TASK INSTRUCTIONS:
Write the records out once more, exactly as they are given.

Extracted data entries
___

Lemma update_map_diff cur next k :
  NoDup (PublicKey <$> cur) → NoDup (PublicKey <$> next) →
  update_map (DiffValidators cur next) ∅ !! k = None ∧ set_of cur !! k = set_of next !! k
  ∨ ∃ u, update_map (DiffValidators cur next) ∅ !! k = Some u
      ∧ Power u = default 0 (set_of next !! k).
Proof.
  intros Hc Hn. destruct (update_map (DiffValidators cur next) ∅ !! k) as [u|] eqn:E.
  - right. exists u. split; [done|]. apply update_map_key in E as [<- Hin].
    by destruct (elem_of_DiffValidators_key cur next u Hc Hn Hin).
  - left. split; [done|].
    assert (∀ u, u ∈ DiffValidators cur next → PubKey_ u ≠ k) as Hno.
    { intros u Hu <-. apply update_map_None in E. destruct E. by apply list_elem_of_fmap_2. }
    destruct (decide (k ∈ PublicKey <$> cur)) as [Hk|Hk]; destruct (decide (k ∈ PublicKey <$> next)) as [Hk'|Hk'].
    + apply list_elem_of_fmap in Hk as (c & -> & Hin). apply list_elem_of_fmap in Hk' as (n & Hkn & Hin').
      rewrite set_of_lookup by done. rewrite Hkn, set_of_lookup by done. f_equal.
      destruct (decide (cv_Power c = cv_Power n)); [done|].
      destruct (Hno (mkUpdate (PublicKey n) (cv_Power n))); [|done].
      apply elem_of_DiffValidators; [done..|]. right; left. by exists c, n.
    + apply list_elem_of_fmap in Hk as (c & -> & Hin).
      destruct (Hno (mkUpdate (PublicKey c) 0)); [|done].
      apply elem_of_DiffValidators; [done..|]. left. by exists c.
    + apply list_elem_of_fmap in Hk' as (n & -> & Hin).
      destruct (Hno (mkUpdate (PublicKey n) (cv_Power n))); [|done].
      apply elem_of_DiffValidators; [done..|]. right; right. by exists n.
    + by rewrite !set_of_lookup_None.
Qed.

Definition positive_powers (vals : list ConsensusValidator) : Prop :=
  ∀ v, v ∈ vals → cv_Power v ≠ 0.

(** The set a list of validators gives a chain that had none. *)
Definition live (vals : list ConsensusValidator) : gmap PubKey Z :=
  apply_updates (FullValSetUpdates vals) ∅.

Lemma FullValSetUpdates_keys vals : PubKey_ <$> FullValSetUpdates vals = PublicKey <$> vals.
Proof. unfold FullValSetUpdates. by rewrite <-list_fmap_compose. Qed.

Lemma live_lookup vals k :
  NoDup (PublicKey <$> vals) →
  live vals !! k = match set_of vals !! k with
                   | Some p => if p =? 0 then None else Some p
                   | None => None
                   end.
Proof.
  intros Hnd. unfold live. rewrite apply_updates_lookup, lookup_empty.
  destruct (update_map (FullValSetUpdates vals) ∅ !! k) as [u|] eqn:E.
  - apply update_map_key in E as [<- Hin]. unfold FullValSetUpdates in Hin.
    apply list_elem_of_fmap in Hin as (v & -> & Hin). cbn. by rewrite set_of_lookup.
  - apply update_map_None in E. rewrite FullValSetUpdates_keys in E. by rewrite set_of_lookup_None.
Qed.

(** The shared fact behind the diff theorem and the protocol's invariant. *)
Lemma diff_live cur next :
  NoDup (PublicKey <$> cur) → NoDup (PublicKey <$> next) →
  apply_updates (DiffValidators cur next) (live cur) = live next.
Proof.
  intros Hc Hn. apply map_eq. intros k. rewrite apply_updates_lookup, !live_lookup by done.
  destruct (update_map_diff cur next k Hc Hn) as [[-> ->]|(u & -> & ->)]; [done|].
  by destruct (set_of next !! k).
Qed.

___

REPLY:
Lemma update_map_diff cur next k :
  NoDup (PublicKey <$> cur) → NoDup (PublicKey <$> next) →
  update_map (DiffValidators cur next) ∅ !! k = None ∧ set_of cur !! k = set_of next !! k
  ∨ ∃ u, update_map (DiffValidators cur next) ∅ !! k = Some u
      ∧ Power u = default 0 (set_of next !! k).
Proof.
  intros Hc Hn. destruct (update_map (DiffValidators cur next) ∅ !! k) as [u|] eqn:E.
  - right. exists u. split; [done|]. apply update_map_key in E as [<- Hin].
    by destruct (elem_of_DiffValidators_key cur next u Hc Hn Hin).
  - left. split; [done|].
    assert (∀ u, u ∈ DiffValidators cur next → PubKey_ u ≠ k) as Hno.
    { intros u Hu <-. apply update_map_None in E. destruct E. by apply list_elem_of_fmap_2. }
    destruct (decide (k ∈ PublicKey <$> cur)) as [Hk|Hk]; destruct (decide (k ∈ PublicKey <$> next)) as [Hk'|Hk'].
    + apply list_elem_of_fmap in Hk as (c & -> & Hin). apply list_elem_of_fmap in Hk' as (n & Hkn & Hin').
      rewrite set_of_lookup by done. rewrite Hkn, set_of_lookup by done. f_equal.
      destruct (decide (cv_Power c = cv_Power n)); [done|].
      destruct (Hno (mkUpdate (PublicKey n) (cv_Power n))); [|done].
      apply elem_of_DiffValidators; [done..|]. right; left. by exists c, n.
    + apply list_elem_of_fmap in Hk as (c & -> & Hin).
      destruct (Hno (mkUpdate (PublicKey c) 0)); [|done].
      apply elem_of_DiffValidators; [done..|]. left. by exists c.
    + apply list_elem_of_fmap in Hk' as (n & -> & Hin).
      destruct (Hno (mkUpdate (PublicKey n) (cv_Power n))); [|done].
      apply elem_of_DiffValidators; [done..|]. right; right. by exists n.
    + by rewrite !set_of_lookup_None.
Qed.

Definition positive_powers (vals : list ConsensusValidator) : Prop :=
  ∀ v, v ∈ vals → cv_Power v ≠ 0.

(** The set a list of validators gives a chain that had none. *)
Definition live (vals : list ConsensusValidator) : gmap PubKey Z :=
  apply_updates (FullValSetUpdates vals) ∅.

Lemma FullValSetUpdates_keys vals : PubKey_ <$> FullValSetUpdates vals = PublicKey <$> vals.
Proof. unfold FullValSetUpdates. by rewrite <-list_fmap_compose. Qed.

Lemma live_lookup vals k :
  NoDup (PublicKey <$> vals) →
  live vals !! k = match set_of vals !! k with
                   | Some p => if p =? 0 then None else Some p
                   | None => None
                   end.
Proof.
  intros Hnd. unfold live. rewrite apply_updates_lookup, lookup_empty.
  destruct (update_map (FullValSetUpdates vals) ∅ !! k) as [u|] eqn:E.
  - apply update_map_key in E as [<- Hin]. unfold FullValSetUpdates in Hin.
    apply list_elem_of_fmap in Hin as (v & -> & Hin). cbn. by rewrite set_of_lookup.
  - apply update_map_None in E. rewrite FullValSetUpdates_keys in E. by rewrite set_of_lookup_None.
Qed.

(** The shared fact behind the diff theorem and the protocol's invariant. *)
Lemma diff_live cur next :
  NoDup (PublicKey <$> cur) → NoDup (PublicKey <$> next) →
  apply_updates (DiffValidators cur next) (live cur) = live next.
Proof.
  intros Hc Hn. apply map_eq. intros k. rewrite apply_updates_lookup, !live_lookup by done.
  destruct (update_map_diff cur next k Hc Hn) as [[-> ->]|(u & -> & ->)]; [done|].
  by destruct (set_of next !! k).
Qed.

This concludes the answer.